1.	 Appointment/Composition	(Continued)
         At least one member of the Committee must be a member of the Malaysian Institute of Accountants or if he is not a member of the Malaysian
         Institute of Accountants, he must have at least 3 years’ working experience and:

         a)    he must have passed the examinations specified in Part 1 of the 1st Schedule of the Accountants Act 1967; or
         b)    he must be a member of one of the associations of accountants specified in Part II of the 1st Schedule of the Accountants Act 1967;

         OR fulfills such other requirements as prescribed by the Exchange.

         No alternate director can be a member of the Committee. A quorum shall be 2 members and a majority of members present must be independent
         directors.

         The members of an Audit Committee shall elect a Chairman from among their number who shall be an independent director.

         The Board shall, within 3 months of a vacancy occurring in the Audit Committee which results in the number of members reduced to below 3,
         appoint such number of new members as may be required to make up the minimum number of 3 members.

         The Board shall review the term of office and performance of an Audit Committee and each of its members at least once every 3 years to determine
         whether such Audit Committee and members have carried out their duties in accordance with their terms of reference.

2.	 Meetings
    Meetings shall be held not less than four times a year. In addition, the Chairman may call a meeting of the Committee if a request is made by any
    Committee member, the Company’s Chairman or the internal or external auditors if they consider it necessary.

    Meetings will be attended by the members of the Committee and the Company Secretary who shall act as the Secretary of the Committee.

    Participants may be invited from time to time to attend the meeting depending on the nature of the subject under review. These participants may include
    the Directors, General Managers, Division Heads, representatives from the Finance and Internal Audit Departments and external auditors. However, at
    least once a year the Committee shall meet with the external auditors.

3.	 Authority
    The Committee is authorised by the Board to carry out the duties mentioned below. It has unrestricted access to all of the Group’s records, resources
    and personnel to enable it to discharge its duties. It is also authorised by the Board to seek outside legal or other independent advice and to secure
    attendance of outside experts if it considers necessary.

    The Committee shall be empowered to convene meetings with the external auditors without presence of the executive members of the Committee,
    whenever deemed necessary.

    The Committee shall have direct communication channels with the external auditors and person(s) carrying out the internal audit function or activity, if any.

    The Committee shall promptly report to the Exchange of a matter reported by the Audit Committee to the Board of Directors of the Company which has
    not been satisfactorily resolved resulting in a breach of Bursa Malaysia Listing Requirements.

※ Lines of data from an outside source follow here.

(** ** The formatters *)

(** C9: the table formatter and the list formatter both turn the empty
    record collection into the string ["No results."]. *)
Theorem formatters_empty py_str :
  format_json_table py_str (VList []) = Ok "No results."
  /\ format_text_list (VList []) = Ok "No results.".
Proof. split; reflexivity. Qed.

(** ** The exit status *)



(** * Further properties of the code *)

(** ** The domain normalizer, continued *)

(** What the normalizer returns is in normal form for the two last steps:
    lower-casing it or stripping it again changes nothing. *)
Theorem normalize_domain_canonical ok s r :
  normalize_domain ok s = Ok r ->
  Str.lower r = r /\ Str.strip r = r.
Proof.
  intros H. destruct (normalize_domain_shape _ _ _ H) as [d ->]. split.
  - now rewrite StrFacts.lower_strip, StrFacts.lower_idem.
  - apply StrFacts.strip_idem.
Qed.

Lemma normalize_domain_canonical_witness :
  Str.lower "example.com:8080" = "example.com:8080"
  /\ Str.strip "example.com:8080" = "example.com:8080".
Proof.
  apply (normalize_domain_canonical accept_all
           "http://www.Example.COM:8080/a?b" "example.com:8080").
  reflexivity.
Defined.



Lemma netloc_raises ok u e : UrlParse.netloc ok u = Raise e -> e = ValueError.
Proof.
  unfold UrlParse.netloc. intros Hn.
  repeat match type of Hn with
         | (if ?b then _ else _) = _ => destruct b
         end; try discriminate; now injection Hn.
Qed.

(** The normalizer raises nothing but [ValueError], and raises it only on an
    input that starts with ["http://"] or ["https://"]: any other string
    goes through. *)
Theorem normalize_domain_raises_only_on_urls ok s e :
  normalize_domain ok s = Raise e ->
  e = ValueError
  /\ (Str.startswith s "http://" || Str.startswith s "https://")%bool = true.
Proof.
  unfold normalize_domain.
  destruct (Str.startswith s "http://" || Str.startswith s "https://")%bool.
  - destruct (UrlParse.netloc ok s) as [nl|e'] eqn:Hn; unfold bind;
      [discriminate|].
    intros H. injection H as ->. split; [|reflexivity].
    now apply netloc_raises in Hn.
  - unfold bind. discriminate.
Qed.

Lemma normalize_domain_raises_only_on_urls_witness :
  ValueError = ValueError
  /\ (Str.startswith "https://[::1/x" "http://"
      || Str.startswith "https://[::1/x" "https://")%bool = true.
Proof.
  apply (normalize_domain_raises_only_on_urls accept_all "https://[::1/x").
  reflexivity.
Defined.

Lemma remove_where_plain p h rest :
  Str.forallb (fun c => negb (p c)) h = true ->
  Str.remove_where p (h ++ rest) = h ++ Str.remove_where p rest.
Proof.
  induction h as [|c h IH]; simpl; [reflexivity|].
  intros H. apply andb_true_iff in H as [Hc Hh].
  destruct (p c); [discriminate|]. now rewrite IH.
Qed.

Lemma take_until_plain p h rest :
  Str.forallb (fun c => negb (p c)) h = true ->
  match rest with
  | EmptyString => True
  | String c _ => p c = true
  end ->
  Str.take_until p (h ++ rest) = h.
Proof.
  intros Hh Hr. induction h as [|c h IH]; simpl.
  - destruct rest as [|c t]; simpl; [reflexivity | now rewrite Hr].
  - simpl in Hh. apply andb_true_iff in Hh as [Hc Hh].
    destruct (p c); [discriminate|]. now rewrite IH.
Qed.

Lemma forallb_weaken (p q : ascii -> bool) s :
  (forall c, p c = true -> q c = true) ->
  Str.forallb p s = true -> Str.forallb q s = true.
Proof.
  intros Hpq. induction s as [|c s IH]; simpl; [reflexivity|].
  intros H. apply andb_true_iff in H as [Hc Hs].
  now rewrite (Hpq _ Hc), IH.
Qed.


Lemma url_tail_after_removal rest :
  url_tail rest ->
  match Str.remove_where UrlParse.is_unsafe rest with
  | EmptyString => True
  | String c _ => UrlParse.is_netloc_end c = true
  end.
Proof.
  destruct rest as [|c t]; simpl; [trivial|]. intros Hc.
  assert (Hu : UrlParse.is_unsafe c = false).
  { unfold UrlParse.is_netloc_end in Hc.
    repeat (apply orb_true_iff in Hc as [Hc | Hc]);
      apply Ascii.eqb_eq in Hc; subst; reflexivity. }
  now rewrite Hu.
Qed.





(** ** The query URL, continued *)

Lemma string_length_app (a b : string) :
  String.length (a ++ b) = (String.length a + String.length b)%nat.
Proof. induction a as [|c a IH]; simpl; [reflexivity | now rewrite IH]. Qed.

Lemma append_inv_head (p a b : string) : p ++ a = p ++ b -> a = b.
Proof.
  induction p as [|c p IH]; simpl; [trivial|]. intros H. injection H as H.
  now apply IH.
Qed.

         75   2006    annual report
   Audit Committee Report                          (Continued)




4.	 Duties
   a)   To discuss and liaise with external auditors the scope of their audit plan to ensure the smooth implementation of the audit of the Group and
        to review and evaluate their findings on internal control system and audit reports on the financial statements;

   b)   To assist in the development of an environment in which controls can operate effectively and to keep under review the effectiveness of internal
        control systems and the findings of internal auditors;

   c)   To provide a forum for non-executive directors to improve their understanding of the Group’s operations to enable them to perform a more
        active role;

   d)   To review the quarterly and year-end financial statements, prior to the approval by the Board of Directors, focusing particularly on:
        •     Any changes in major policies and practices;
        •     Significant adjustments arising from the audit;
        •     The going concern assumption; and
        •     Compliance with accounting standards and other legal requirements.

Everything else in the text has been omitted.